Pump efficiency audits: periodically test pump curves, check motor efficiency, and consider variable frequency drives (VFDs) to match pump speed to required flow, often saving energy and reducing wasted flow.
Leak detection and repair: check pipelines, fittings, and seals annually. Small leaks compound into significant water loss over a season.
Pressure management: excessive pressure increases evaporation and drift on sprinklers and causes uneven application. Use pressure regulators and properly sized pipe.

Field-scale technologies that pay in Nebraska

Prioritize technologies that have proven return on investment under local conditions.

Soil maps and yield maps: develop management zones using soil surveys and historical yield data to guide VRI prescriptions.
Remote sensing and aerial imagery: use NDVI or similar indices from drones or satellites to detect stress early and refine irrigation targeting.
Decision support tools: integrate ET estimates, sensor data, and weather forecasts to make data-driven irrigation decisions.
On-farm demonstration: pilot new technologies on a small portion of a field before whole-farm adoption to measure real water and yield impacts locally.

Financial tools, incentives, and regulatory considerations

Nebraska has multiple local and federal programs that can assist with adoption.

NRD cost-share and incentive programs: many NRDs offer cost-share or technical assistance for efficient irrigation equipment, meters, and conservation practices. Check with your local NRD for current offerings.
Federal programs: USDA conservation programs may provide cost-share for irrigation efficiency projects, cover cropping, and soil health practices. Eligibility and rules change, so consult your local service center.
Water banking and transfer mechanisms: in some basins, water banking or temporary transfers are options for reallocating conserved water. Work with NRDs and legal counsel to understand requirements.

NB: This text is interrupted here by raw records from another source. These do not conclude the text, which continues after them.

Lemma OrderManager_handler_eq env event w :
  OrderManager.handler env event w =
  match OrderManager.addOrderToDatabase env (OrderManager.orderId event)
          (OrderManager.userId event) (OrderManager.orderItems event)
          (OrderManager.orderStatus event) w with
  | (Rejected e, w') => (Rejected e, w')
  | (Fulfilled records, w') =>
      match Promise_all
              (imap (λ index itemMessage,
                       sqs.send (OrderManager.sendFails env index)
                         (OrderManager.message env index itemMessage))
                    records) w' with
      | (Fulfilled _, w'') =>
          (Fulfilled {| OrderManager.statusCode := 200;
                        OrderManager.body_message :=
                          "Orders processed successfully" |}, w'')
      | (Rejected e, w'') => (Rejected e, w'')
      end
  end.
Proof.
  unfold OrderManager.handler, mbind, Promise_bind, await.
  destruct (OrderManager.addOrderToDatabase _ _ _ _ _ w) as [[records | e] w'];
    [| reflexivity].
  destruct (Promise_all _ w') as [[l | e] w'']; reflexivity.
Qed.

(** *** The batch write *)

Lemma put_all_lookup_notin (puts : list (Key * Item)) (t : Table) key :
  key ∉ puts.*1 → dynamoDB.put_all puts t !! key = t !! key.
Proof.
  revert t. induction puts as [| [k v] puts IH]; intros t Hnotin; [done |].
  unfold dynamoDB.put_all in *. simpl in *.
  apply not_elem_of_cons in Hnotin as [Hne Hnotin].
  rewrite IH by done. by apply lookup_insert_ne.
Qed.

Lemma put_all_lookup (puts : list (Key * Item)) (t : Table) i key item :
  NoDup puts.*1 → puts !! i = Some (key, item) →
  dynamoDB.put_all puts t !! key = Some item.
Proof.
  revert t i. induction puts as [| [k v] puts IH]; intros t i Hnodup Hi;
    [done |].
  simpl in Hnodup. apply NoDup_cons in Hnodup as [Hnotin Hnodup].
  destruct i as [| i]; simpl in Hi.
  - injection Hi as -> ->.
    change (dynamoDB.put_all ((key, item) :: puts) t)
      with (dynamoDB.put_all puts (<[key := item]> t)).
    rewrite put_all_lookup_notin by done. apply lookup_insert_eq.
  - change (dynamoDB.put_all ((k, v) :: puts) t)
      with (dynamoDB.put_all puts (<[k := v]> t)).
    by apply (IH _ i).
Qed.

Lemma orderItemRecords_lookup o items ts k item :
  items !! k = Some item →
  OrderManager.orderItemRecords_of o items ts !! k =
  Some {| OrderManager.rec_orderId := o;
          OrderManager.rec_itemId := OrderManager.itemId_of o k;
          OrderManager.rec_itemDetail := OrderManager.itemDetail item;
          OrderManager.rec_quantity := OrderManager.quantity item;
          OrderManager.rec_price := OrderManager.price item;
          OrderManager.rec_itemStatus := "PENDING";
          OrderManager.rec_timestamp := ts |}.
Proof.
  intros H. unfold OrderManager.orderItemRecords_of.
  by rewrite list_lookup_imap, H.
Qed.

Lemma orderItemRecords_length o items ts :
  length (OrderManager.orderItemRecords_of o items ts) = length items.
Proof. apply length_imap. Qed.

Lemma orderItemRecords_key o items ts k r :
  OrderManager.orderItemRecords_of o items ts !! k = Some r →
  OrderManager.rec_orderId r = o ∧
  OrderManager.rec_itemId r = OrderManager.itemId_of o k.
Proof.
  unfold OrderManager.orderItemRecords_of. rewrite list_lookup_imap.
  destruct (items !! k); [| done]. by intros [= <-].
Qed.

(** The keys of the items of one order are pairwise distinct. *)
Lemma puts_keys_NoDup o items ts :
  NoDup (map (λ r, ((OrderManager.rec_orderId r, OrderManager.rec_itemId r),
                    OrderManager.to_item r))
             (OrderManager.orderItemRecords_of o items ts)).*1.
Proof.
  apply NoDup_alt. intros i j key Hi Hj.
  rewrite !list_lookup_fmap in Hi, Hj.
  destruct (OrderManager.orderItemRecords_of o items ts !! i) as [ri |] eqn:Hri;
    [| done].
  destruct (OrderManager.orderItemRecords_of o items ts !! j) as [rj |] eqn:Hrj;
    [| done].
  apply orderItemRecords_key in Hri as [Hoi Hii].
  apply orderItemRecords_key in Hrj as [Hoj Hij].
  simpl in Hi, Hj. rewrite Hoi, Hii in Hi. rewrite Hoj, Hij in Hj.
  apply (itemId_of_inj o). congruence.
Qed.

(** After the batch write every item of the order is in the items table,
    under the key made of the order id and the item id of its position. *)
Lemma put_all_orderItemRecords o items ts t k item :
  items !! k = Some item →
  dynamoDB.put_all
    (map (λ r, ((OrderManager.rec_orderId r, OrderManager.rec_itemId r),
                OrderManager.to_item r))
         (OrderManager.orderItemRecords_of o items ts)) t
    !! (o, OrderManager.itemId_of o k)
  = Some (OrderManager.to_item
            {| OrderManager.rec_orderId := o;
               OrderManager.rec_itemId := OrderManager.itemId_of o k;
               OrderManager.rec_itemDetail := OrderManager.itemDetail item;
               OrderManager.rec_quantity := OrderManager.quantity item;
               OrderManager.rec_price := OrderManager.price item;
               OrderManager.rec_itemStatus := "PENDING";
               OrderManager.rec_timestamp := ts |}).
Proof.
  intros Hk. apply (put_all_lookup _ _ k); [apply puts_keys_NoDup |].
  rewrite list_lookup_fmap, (orderItemRecords_lookup _ _ _ _ item) by done.
  reflexivity.
Qed.

(** *** The handler, case by case *)

Lemma handler_put_fails env event w :
  OrderManager.putFails env = true →
  OrderManager.handler env event w =
  (Rejected DynamoDBError,
   record_event
     (EvPut (OrderManager.orderRecord (OrderManager.orderId event)
               (OrderManager.userId event) (OrderManager.orderItems event)
               (OrderManager.orderStatus event) (OrderManager.toISOString env)))
     w).
Proof.
  intros Hput. rewrite OrderManager_handler_eq, addOrderToDatabase_eq.
  cbn zeta. by rewrite Hput.
Qed.

Lemma handler_batch_fails env event w :
  OrderManager.putFails env = false →
  OrderManager.batchWriteFails env = true →
  OrderManager.handler env event w =
  (Rejected DynamoDBError,
   record_event
     (EvBatchWrite
        (map (λ r, ((OrderManager.rec_orderId r, OrderManager.rec_itemId r),
                    OrderManager.to_item r))
             (OrderManager.orderItemRecords_of (OrderManager.orderId event)
                (OrderManager.orderItems event)
                (OrderManager.toISOString env))).*2)
     (with_OrdersTable
        (λ t, <[(OrderManager.orderId event, OrderManager.toISOString env) :=
                  OrderManager.orderRecord (OrderManager.orderId event)
                    (OrderManager.userId event) (OrderManager.orderItems event)
                    (OrderManager.orderStatus event)
                    (OrderManager.toISOString env)]> t)
        (record_event
           (EvPut (OrderManager.orderRecord (OrderManager.orderId event)
                     (OrderManager.userId event)
                     (OrderManager.orderItems event)
                     (OrderManager.orderStatus event)
                     (OrderManager.toISOString env)))
           w))).
Proof.
  intros Hput Hbatch. rewrite OrderManager_handler_eq, addOrderToDatabase_eq.
  cbn zeta. by rewrite Hput, Hbatch.
Qed.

Implementation roadmap: step-by-step

Conduct a water use audit: install or verify flow meters and collect one full season of data.
Prioritize low-cost changes: fix leaks, adjust schedules, turn off end guns, and adjust nozzle packages.
Deploy monitoring: install soil sensors in representative zones and set up an ET-based schedule system.
Pilot hardware upgrades: test LEPA/drop tubes, surge irrigation, or VRI on a small scale.
Evaluate economics: compare yield, energy, and water savings against costs to guide larger investments.
Scale up based on data: expand successful pilots field-by-field, using mapping and remote sensing to refine prescriptions.

Practical takeaways and metrics to track

Track acre-inches applied per field and compare to crop water use estimates. Aim to reduce the gap between applied depth and crop evapotranspiration without hurting yield.
Monitor distribution uniformity (DU/CU) for sprinkler systems; improving uniformity often reduces required depth.
Calculate water use efficiency in yield per acre-inch. If yield per unit water increases, changes are effective even if applied water is only modestly reduced.
Keep a seasonal ledger of pumping hours, kilowatt-hours, and water volume to evaluate energy-water trade-offs.

Reducing water use in Nebraska irrigation is both a technical and managerial exercise. The most effective programs combine reliable measurement, focused scheduling, targeted hardware upgrades, and soil/crop management. Start with monitoring and low-cost fixes, pilot technologies in representative fields, and scale investments based on measured water and yield responses. With thoughtful implementation, many Nebraska producers can conserve significant water resources while protecting farm profitability and long-term productivity.